Jahan had a few spoonfuls of soup; then he popped another piece of bread into his mouth and put the rest into his sash. ‘I’m ready to go.’

There was a full moon glowing over the city, a bonfire from a bygone age. Amid shadows, Jahan rode Chota towards Tophane.

Against the leaden sky the buildings resembled two sorrowful giants hugging each other. A stab of pain went through Jahan as he realized that by this time tomorrow they would be gone. He jumped down and listened to the night to make sure there was no one around. Quietly, he told Chota to wait for him there, rewarding him with pears and nuts, which the beast instantly gobbled up. Jahan had brought large sacks to carry the books. After grabbing them and kissing Chota’s trunk three times for good luck, he made straight for the observatory.

First he tried the main entrance. There was a rusty padlock dangling from it. He fiddled a bit, making use of the blade and the spike he had brought with him in his sash. It would not be too hard to prise it open, he judged; yet he would be unable to put the thing back together in one piece. Tomorrow morning everyone would know someone had broken in.

He crept behind the walls and checked the back doors on both sides. Since there was a passage between the buildings, it made no difference which door he went through so long as he found a way. Then he saw what he needed: a round window on the ground floor. He recalled that this winter it had come loose and never been fully repaired. Takiyuddin had complained, saying the labourer had done a mediocre job. Then he had forgotten all about it. So had everyone else.

The next moment Jahan was there, prodding. In a little while, the hinge gave way with a click. Pushing the window open, he slipped in. It was so dark inside, and he was so unprepared for this, that his knees buckled under him. He waited till his eyes had adjusted to the gloom, after which he began to identify things. He climbed up the spiral
stairs and reached the library; a powerful smell of paper, vellum, ink and leather hit him in the face. Each shelf was an open wound bleeding into the night. Staggering, he glanced left and right. There were thousands of books, maps and manuscripts. How was he to know which ones were more precious than others? How could he judge? By their age? By their author? By their theme?

Jahan scampered from row to row, picking up the books at random, sniffed and touched them, then brought them near the window, where a wedge of moonlight shimmered. Words in Latin, Arabic, Ottoman, Hebrew, Greek, Armenian, Persian rained on him. He gasped. Suddenly, he was furious at himself. He was losing precious time with his doubts. Panicking, he took out the sacks he had brought and began to fill them with whichever books he could lay his hands on. Since he could not choose, he would not. He would save them all.
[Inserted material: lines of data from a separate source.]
Lemma handleRecord_grows {BG : Bpf2Go} now raw c c' : handleRecord now raw c = Some c' -> grows c c'.
Proof.
  intros E. unfold handleRecord in E. destruct (_ <? _); [injection E as <-; apply grows_refl|].
  destruct (_ && _).
  - destruct (_ <? _); [injection E as <-; apply grows_refl|].
    destruct (read_stack raw); injection E as <-; by apply grows_same.
  - destruct (index raw 0); [|done]. cbn [mbind option_bind] in E.
    destruct (_ =? _).
    { destruct (read_main raw); [by eapply handleEvent_grows|injection E as <-; apply grows_refl]. }
    destruct (_ =? _).
    { destruct (read_sideband raw); injection E as <-; [by eexists|apply grows_refl]. }
    destruct (_ =? _); [|injection E as <-; apply grows_refl].
    destruct (read_cookie raw) as [cs|]; injection E as <-; [|apply grows_refl].
    unfold handleCookieSideband. destruct (_ || _); [apply grows_refl|].
    set (inject := match transactionBuffers c !! _ with Some _ => _ | None => _ end).
    destruct inject; [by apply grows_same|]. destruct (lru_lookup _ _); [by eexists|by apply grows_same].
Qed.

Lemma sweep_grows now reader c : grows c (sweep_tick now reader c).
Proof. eexists. cbn. by rewrite app_nil_r. Qed.
End Grows.

(** ** Accepted events *)

Section Accepted.
Context {D : Type} (h : Handlers D).
Implicit Types s : sys D.

Lemma lose_accepted c s : accepted (lose c s) = accepted s.
Proof. unfold lose. destruct (handleConnectionLoss c (client s)) as [[] cl]; done. Qed.

Lemma write_frame_accepted c t p s : accepted (write_frame c t p s).2 = accepted s.
Proof. unfold write_frame. destruct (wires s !! c) as [w|]; [|done]. by destruct (WriteFrame w t p) as [[] ?]. Qed.

Lemma read_command_accepted c f s s' : read_command h c f s = Some s' -> accepted s' = accepted s.
Proof.
  unfold read_command. case_bool_decide; [|done].
  destruct (handleCommand h f (client s) (daemon s)) as [[[r cl] d]|]; [|done]. cbn [mbind option_bind].
  match goal with |- context [write_frame c ?t ?p ?x] =>
    pose proof (write_frame_accepted c t p x) as E; destruct (write_frame c t p x) as [ok s2] end.
  cbn in E. intros [= <-]. by destruct (reply_shutdown r).
Qed.

Lemma broadcast_accepted s s' : take_event s = Some s' \/ write_event s = Some s' -> accepted s' = accepted s.
Proof.
  intros [E|E].
  - unfold take_event in E. destruct (caster s); try done. destruct (eventChan (client s)); [done|].
    destruct (paused _); [by injection E as <-|]. destruct (conn _); by injection E as <-.
  - unfold write_event in E. destruct (caster s) as [| |c ev|]; try done.
    match type of E with context [write_frame c ?t ?p ?x] =>
      pose proof (write_frame_accepted c t p x) as E1; destruct (write_frame c t p x) as [ok s2] end.
    cbn in E1. destruct ok; injection E as <-; [done|]. by rewrite lose_accepted.
Qed.

Lemma reconnect_accepted j ok s s' :
  check_running j s = Some s' \/ dial_result j ok s = Some s' \/ final_failure j s = Some s' ->
  accepted s' = accepted s.
Proof.
  unfold check_running, dial_result, final_failure. destruct (loops s !! j) as [[i|i|]|]; [..|by intros [?|[?|?]]].
  all: intros [E|[E|E]]; try done.
  - injection E as <-. by destruct (running (client s)).
  - destruct ok; [|by injection E as <-]. destruct (running _); by injection E as <-.
  - destruct (running (client s)); by injection E as <-.
Qed.

Lemma step_accepted a s s' : (forall ev, a <> ASend ev) -> step_of h a s = Some s' -> accepted s' = accepted s.
Proof.
  intros Ha E. unfold step_of in E. destruct (exited s); [done|].
  destruct a as [| |ev|c f|c|c| | | |j|j ok|j|c n].
  - destruct (eventLoopStarted (client s)); by simplify_eq.
  - by simplify_eq.
  - by destruct (Ha ev).
  - by eapply read_command_accepted.
  - destruct (bool_decide _); [|done]. injection E as <-. by rewrite lose_accepted.
  - destruct (_ && _); by simplify_eq.
  - apply broadcast_accepted; by left.
  - apply broadcast_accepted; by right.
  - destruct (caster s); try done. destruct (stopCh _); by simplify_eq.
  - apply (reconnect_accepted j true); by left.
  - apply (reconnect_accepted j ok); right; by left.
  - apply (reconnect_accepted j true); right; by right.
  - destruct (wires s !! c) as [[b [|]]|]; by simplify_eq.
Qed.

(** SendEvent takes an event or drops it. *)
Lemma sends_accepted evs s s' :
  run_actions h (ASend <$> evs) s = Some s' ->
  exists took, accepted s' = accepted s ++ took /\ sublist took evs.
Proof.
  revert s. induction evs as [|ev evs IH]; intros s E.
  { injection E as <-. exists []. by rewrite app_nil_r. }
  rewrite fmap_cons in E. cbn [run_actions] in E. unfold step_of in E. destruct (exited s); [done|].
  cbn [mbind option_bind] in E.
  apply IH in E as (took & E & Hs). cbn [accepted] in E.
  eexists. split; [rewrite E, <- app_assoc; reflexivity|].
  destruct (_ <? _)%nat; [by apply sublist_skip|by apply sublist_cons].
Qed.
End Accepted.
In went the first shelf, then the second and the third. One sack was full already. The second sack swallowed the next three shelves. That was it. He took a step forward, doddering like a drunken man. It was too heavy. He had to remove some of the tomes, his hands trembling, his teeth chattering as though he had been left in a cold shaft of air.

‘I’ll be back,’ he whispered.

He went out, found Chota, unloaded the books up into his howdah and returned, running, panting. He cursed himself for not having thought of bringing a wheelbarrow. That would have been smarter. Again he filled the sacks, five more shelves, and again he dashed out. He could not count how many times he was able to make this return trip. He was puffing so hard he feared someone would hear him and it all would come to naught.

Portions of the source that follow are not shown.